▸ **DATA RECORDS**:
(* ===== verification/MmapUser.v ===== *)
(** * mmap/mmap.c

    The user program of the mmap device: open, mmap, a store and a load through
    the mapping, close, and the end of the process.  The kernel calls the
    driver's release method when the last reference to the open file goes, and a
    mapping holds one. *)
From stdpp Require Import base gmap strings list.
From Stdlib Require Import ZArith Lia.
From S2P Require Import Prelude Kernel KernelModel Vfs Mmap.

(** The process: what it printed, the methods of the file it has open and the
    references to that file, its mapping and the first byte behind it. *)
Record proc (D : Type) := Proc {
  uout : list (string * list arg);
  f_op : file_operations D;
  refs : nat;
  area : option Z;
  byte0 : option Z }.
Arguments Proc {D} _ _ _ _ _.
Arguments uout {D} _.
Arguments f_op {D} _.
Arguments refs {D} _.
Arguments area {D} _.
Arguments byte0 {D} _.

Definition no_proc {D} (out : list (string * list arg)) : proc D := Proc out no_ops 0 None None.

(** What it prints when the mapping succeeds and when it does not. *)
Definition ok_out : list (string * list arg) := [("ALL OK\n", []); ("Char = [%c]\n", [AInt 65])].
Definition failed_out : list (string * list arg) := [("Failed to mmap\n", [])].

(** The program on any state [D] of the drivers, with what [dev] says is
    registered behind the device node. *)
Section program.
Context {D : Type}.
Abbreviation pst := (D * proc D)%type.
Implicit Types (u : proc D).

(** A call into the driver. *)
Definition drv {R A} (c : M R D A) : M R pst A := zoom fst (λ s w, (s, w.2)) c.
Definition on_proc {R} (g : proc D → proc D) : M R pst unit := modify (λ '(s, u), (s, g u)).

Definition printf {R} (fmt : string) (args : list arg) : M R pst unit :=
  on_proc (λ u, Proc (uout u ++ [(fmt, args)]) (f_op u) (refs u) (area u) (byte0 u)).

(** One reference to the open file less. *)
Definition put {R} : M R pst unit :=
  on_proc (λ u, Proc (uout u) (f_op u) (pred (refs u)) (area u) (byte0 u));;
  u ← gets snd;
  if decide (refs u = 0%nat) then _ ← drv (vfs_release (f_op u)); mret tt else mret tt.

Definition open_ {R} (dev : D → option (file_operations D)) (fd : Z) : M R pst Z :=
  '(r, t) ← drv (sys_open dev fd);
  (if r <? 0 then mret tt else on_proc (λ u, Proc (uout u) t (S (refs u)) (area u) (byte0 u)));;
  mret r.

(** [mmap(NULL, 4096, ..., fd, 0)], for which the kernel chooses the address [a];
    [None] is [MAP_FAILED]. *)
Definition sys_mmap {R} (a : Z) : M R pst (option Z) :=
  u ← gets snd;
  r ← drv (vfs_mmap (f_op u) (Vma a (a + 4096) 0 3));
  if r <? 0 then mret None else
  on_proc (λ u, Proc (uout u) (f_op u) (S (refs u)) (Some a) None);; mret (Some a).

(** [addr[0] = c] and [addr[0]]. *)
Definition store0 {R} (addr c : Z) : M R pst unit :=
  m ← gets (λ '(_, u), area u);
  guard_ (bool_decide (m = Some addr)) BadDeref;;
  on_proc (λ u, Proc (uout u) (f_op u) (refs u) (area u) (Some c)).
Definition load0 {R} (addr : Z) : M R pst Z :=
  m ← gets (λ '(_, u), area u);
  guard_ (bool_decide (m = Some addr)) BadDeref;;
  v ← gets (λ '(_, u), byte0 u);
  liftO UninitRead v.

(** [int main(void)]; ['A'] is 65. *)
Definition main (dev : D → option (file_operations D)) (fd a : Z) : M Z pst Z :=
  r ← open_ dev fd;
  (if r <? 0 then
     printf "open failed\n" [];; printf "make sure insmod code.ko is done\n" [];; return_ (-1)
   else mret tt);;
  addr ← sys_mmap a;
  match addr with
  | None => printf "Failed to mmap\n" [];; put;; return_ (-1)
  | Some addr =>
      printf "ALL OK\n" [];;
      store0 addr 65;;
      c ← load0 addr;
      printf "Char = [%c]\n" [AInt c];;
      put;;
      return_ 0
  end.

(** The end of the process: the mapping goes, and the memory of the process. *)
Definition exit_proc {R} : M R pst unit :=
  m ← gets (λ '(_, u), area u);
  (match m with Some _ => put | None => mret tt end);;
  on_proc (λ u, no_proc (uout u)).

Definition run_prog {R} (dev : D → option (file_operations D)) (fd a : Z) : M R pst Z :=
  r ← call (main dev fd a); exit_proc;; mret r.

Lemma wp_drv {R A} (c : M R D A) s u (P : post R pst A) :
  wp c s (Post (λ r s', on_next P r (s', u)) (λ r s', on_return P r (s', u)) (λ f s', on_fault P f (s', u))) →
  wp (drv c) (s, u) P.
Proof. exact (wp_zoom fst (λ s w, (s, w.2)) c (s, u) P). Qed.

Lemma wp_on_proc {R} g s u (P : post R pst unit) : on_next P tt (s, g u) → wp (on_proc g) (s, u) P.
Proof. done. Qed.

(** The reference that is not the last. *)
Lemma put_more {R} s u n (P : post R pst unit) :
  refs u = S (S n) → on_next P tt (s, Proc (uout u) (f_op u) (S n) (area u) (byte0 u)) → wp put (s, u) P.
Proof.
  intros Hr HP. unfold put. apply wp_bind, wp_on_proc. simpl. apply wp_bind, wp_gets. simpl.
  rewrite Hr. simpl. by apply wp_ret.
Qed.

(** The reference that is: the release method runs. *)
Lemma put_one {R} s u (P : post R pst unit) :
  refs u = 1%nat →
  wp (vfs_release (f_op u)) s (Post (λ _ s', on_next P tt (s', Proc (uout u) (f_op u) 0 (area u) (byte0 u)))
    (λ r s', on_return P r (s', Proc (uout u) (f_op u) 0 (area u) (byte0 u)))
    (λ f s', on_fault P f (s', Proc (uout u) (f_op u) 0 (area u) (byte0 u)))) →
  wp put (s, u) P.
Proof.
  intros Hr HP. unfold put. apply wp_bind, wp_on_proc. simpl. apply wp_bind, wp_gets. simpl.
  rewrite Hr. simpl. apply wp_bind, wp_drv. eapply wp_mono; [exact HP|..]; simpl; auto.
Qed.

(** One run of the program on a device with the methods [t]: while the file is
    open [I] holds, the mmap method answers with a [Q], and the last reference
    leaves [J], or a fault with [F]. *)
Section run.
Context (t : file_operations D) (I J : D → Prop) (Q : Z → Prop) (F : fault → D → Prop).
Context (open_ok : ∀ s, I s → wp (vfs_open t) s (safely (R:=Z) (λ r s', 0 ≤ r ∧ I s'))).
Context (mmap_ok : ∀ s vma, I s → wp (vfs_mmap t vma) s (safely (R:=Z) (λ r s', Q r ∧ I s'))).
Context (release_ok : ∀ R s, I s →
  wp (vfs_release t) s (Post (R:=R) (λ _ s', J s') (λ _ _, False) F)).

Lemma put_run {R} s u (P : post R pst unit) :
  I s → f_op u = t → refs u = 1%nat →
  (∀ s', J s' → on_next P tt (s', Proc (uout u) (f_op u) 0 (area u) (byte0 u))) →
  (∀ f s' u', F f s' → on_fault P f (s', u')) → wp put (s, u) P.
Proof.
  intros Hi Ht Hr HN HF. apply put_one; [done|]. rewrite Ht. rewrite Ht in HN.
  eapply wp_mono; [by apply release_ok|..]; simpl; auto. done.
Qed.

Lemma run_prog_on {R} dev fd a s out :
  0 ≤ fd → dev s = Some t → I s →
  wp (run_prog dev fd a) (s, no_proc out) (Post (R:=R)
    (λ r '(s', u), J s' ∧ ∃ r0, Q r0 ∧
       (r0 < 0 ∧ r = -1 ∧ u = no_proc (out ++ failed_out) ∨ 0 ≤ r0 ∧ r = 0 ∧ u = no_proc (out ++ ok_out)))
    (λ _ _, False) (λ f '(s', _), F f s')).
Proof.
  intros Hfd Hd Hi. unfold run_prog. apply wp_bind, wp_call. unfold main. apply wp_bind. unfold open_.
  apply wp_bind, wp_drv. unfold sys_open. apply wp_bind, wp_gets. simpl. rewrite Hd. apply wp_bind.
  eapply wp_safely_mono; [by apply open_ok|]. intros r1 s1 [Hr1 H1]. simpl.
  rewrite (proj2 (Z.ltb_ge _ _) Hr1). apply wp_ret. simpl. rewrite (proj2 (Z.ltb_ge _ _) Hfd).
  apply wp_bind, wp_on_proc, wp_ret. simpl. rewrite (proj2 (Z.ltb_ge _ _) Hfd).
  apply wp_bind, wp_ret. simpl. apply wp_bind. unfold sys_mmap. apply wp_bind, wp_gets. simpl.
  apply wp_bind, wp_drv. eapply wp_safely_mono; [by apply mmap_ok|]. intros r2 s2 [Hq H2]. simpl.
  destruct (Z.ltb_spec r2 0) as [Hlt|Hge].
  - apply wp_ret. simpl. apply wp_bind, wp_on_proc. simpl. apply wp_bind.
    apply put_run; [done|done|done| |done]. intros s3 H3. simpl. apply wp_return. simpl.
    apply wp_bind, wp_bind, wp_gets. simpl. apply wp_bind, wp_ret. simpl. apply wp_on_proc. simpl.
    apply wp_ret. simpl. split; [done|]. exists r2. split; [done|]. by left.
  - apply wp_bind, wp_on_proc. simpl. apply wp_ret. simpl. apply wp_bind, wp_on_proc. simpl.
    apply wp_bind. unfold store0. apply wp_bind, wp_gets. simpl. rewrite bool_decide_true by done.
    apply wp_bind, wp_ret. simpl. apply wp_on_proc. simpl. apply wp_bind. unfold load0.
    apply wp_bind, wp_gets. simpl. rewrite bool_decide_true by done. apply wp_bind, wp_ret. simpl.
    apply wp_bind, wp_gets. simpl. apply wp_ret. simpl. apply wp_bind, wp_on_proc. simpl.
    apply wp_bind, (put_more _ _ 0); [done|]. simpl. apply wp_return. simpl.
    apply wp_bind, wp_bind, wp_gets. simpl. apply wp_bind.
    apply put_run; [done|done|done| |done]. intros s3 H3. simpl. apply wp_on_proc. simpl.
    apply wp_ret. simpl. split; [done|]. exists r2. split; [done|]. right. by rewrite <- app_assoc.
Qed.
End run.
End program.

Section proofs.
Context {A X : Type} `{ops_a : Slab A, !SlabLaws A, ops_x : DevApi X, !DevLaws X}.
Abbreviation st := (sys (kstate A unit X) (objs unit globals)).
Abbreviation pst := (st * proc st)%type.
Implicit Types (s : st).

(** What [b] is like for the driver: still the buffer, or dangling. *)
Definition buffer_of (ok : bool) (b : positive) s : Prop := if ok then serving b s else stale b s.

(** What is registered behind the device node. *)
Definition dev_node s : option (file_operations st) :=
  if registered (extra s) then Some fops else None.

(** The methods of the driver, for a buffer that is still there or is not. *)
Definition in_use (ok : bool) (b : positive) s : Prop :=
  registered (extra s) = true ∧ buffer_of ok b s.

Lemma in_use_keep ok b s s' :
  in_use ok b s → registered (extra s') = registered (extra s) → var s' = var s → slab s' = slab s →
  in_use ok b s'.
Proof.
  unfold in_use, buffer_of, serving, stale. intros [Hr Hb] -> -> ->. done.
Qed.

Lemma in_use_open ok b s :
  in_use ok b s → wp (vfs_open fops) s (safely (R:=Z) (λ r s', 0 ≤ r ∧ in_use ok b s')).
Proof.
  intros Hs. apply wp_call, open_run. intros s' Hx Hv Ha. simpl. split; [lia|].
  eapply in_use_keep; [done|congruence|done|done].
Qed.

Lemma in_use_mmap ok b s vma :
  in_use ok b s →
  wp (vfs_mmap fops vma) s (safely (R:=Z) (λ r s', (r = 0 ∨ r = - EAGAIN) ∧ in_use ok b s')).
Proof.
  intros Hs. apply wp_call. apply (mmap_run vma b); [destruct Hs as [_ Hs]; by destruct ok, Hs|].
  intros r s' Hr Hv Ha Hg. simpl. split; [by destruct Hr as [[-> _]|[-> _]]; auto|].
  by eapply in_use_keep.
Qed.

Lemma in_use_release {R} ok b s :
  in_use ok b s →
  wp (vfs_release fops) s (Post (R:=R) (λ _ s', ok = true ∧ in_use false b s') (λ _ _, False)
    (λ f s', f = DoubleFree ∧ ok = false ∧ in_use ok b s')).
Proof.
  intros [Hr Hs]. apply wp_call. destruct ok.
  - apply (release_run b); [done|]. intros s' Hst _ Hx. simpl. split; [done|]. split; [congruence|done].
  - unfold wp. by rewrite (stale_release b s Hs).
Qed.

Lemma in_use_prog ok b fd a s out :
  0 ≤ fd → in_use ok b s →
  wp (run_prog dev_node fd a) (s, no_proc out) (Post (R:=Z)
    (λ r '(s', u), (ok = true ∧ in_use false b s') ∧ ∃ r0, (r0 = 0 ∨ r0 = - EAGAIN) ∧
       (r0 < 0 ∧ r = -1 ∧ u = no_proc (out ++ failed_out) ∨ 0 ≤ r0 ∧ r = 0 ∧ u = no_proc (out ++ ok_out)))
    (λ _ _, False) (λ f '(s', _), f = DoubleFree ∧ ok = false ∧ in_use ok b s')).
Proof.
  intros Hfd Hi. apply (run_prog_on fops (in_use ok b) (λ s', ok = true ∧ in_use false b s')
    (λ r, r = 0 ∨ r = - EAGAIN) (λ f s', f = DoubleFree ∧ ok = false ∧ in_use ok b s'));
    [apply in_use_open|by intros; apply in_use_mmap|intros; apply in_use_release; done|done| |done].
  unfold dev_node. by destruct Hi as [-> _].
Qed.

(** The user program works once per load of the module: the first run prints
    that all is well and the character it stored (or that it could not map), and
    its end releases the buffer; the second run always ends in a double free in
    the driver. *)
Theorem second_run_faults b fd a a' s :
  0 ≤ fd → registered (extra s) = true → serving b s →
  wp (run_prog dev_node fd a) (s, no_proc []) (safely (R:=Z) (λ r '(s', u),
    (r = 0 ∧ uout u = ok_out ∨ r = -1 ∧ uout u = failed_out) ∧ stale b s' ∧
    wp (run_prog dev_node fd a') (s', u) (Post (R:=Z) (λ _ _, False) (λ _ _, False) (λ f _, f = DoubleFree)))).
Proof.
  intros Hfd Hreg Hs.
  eapply wp_mono; [by apply (in_use_prog true b)|..]; simpl; [|done|].
  - intros r [s' u] [[_ Hst] (r0 & _ & Hr)]. split; [|split; [by destruct Hst|]].
    + destruct Hr as [(_ & -> & ->)|(_ & -> & ->)]; auto.
    + assert (∃ out, u = no_proc out) as [out ->] by (destruct Hr as [(_ & _ & ->)|(_ & _ & ->)]; eauto).
      eapply wp_mono; [by apply (in_use_prog false b)|..]; simpl; [by intros ? [? ?] [[? _] _]|done|by intros ? [? ?] (? & _)].
  - by intros f [s' u] (_ & ? & _).
Qed.
End proofs.

Lemma second_run_faults_witness :
  wp (run_prog dev_node 3 8192) (inited, no_proc []) (safely (R:=Z) (λ r '(s', u),
    (r = 0 ∧ uout u = ok_out ∨ r = -1 ∧ uout u = failed_out) ∧ stale 101 s' ∧
    wp (run_prog dev_node 3 16384) (s', u) (Post (R:=Z) (λ _ _, False) (λ _ _, False) (λ f _, f = DoubleFree)))).
Proof.
  refine (second_run_faults 101 3 8192 16384 inited _ eq_refl inited_serving). lia.
Defined.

▸ **TO DO**: Going down the listing above, begin printing at the line with "its end releases" and finish with the line with "stale b s' ∧", exactly as they appear.

▸ **FINAL ANSWER**:
    its end releases the buffer; the second run always ends in a double free in
    the driver. *)
Theorem second_run_faults b fd a a' s :
  0 ≤ fd → registered (extra s) = true → serving b s →
  wp (run_prog dev_node fd a) (s, no_proc []) (safely (R:=Z) (λ r '(s', u),
    (r = 0 ∧ uout u = ok_out ∨ r = -1 ∧ uout u = failed_out) ∧ stale b s' ∧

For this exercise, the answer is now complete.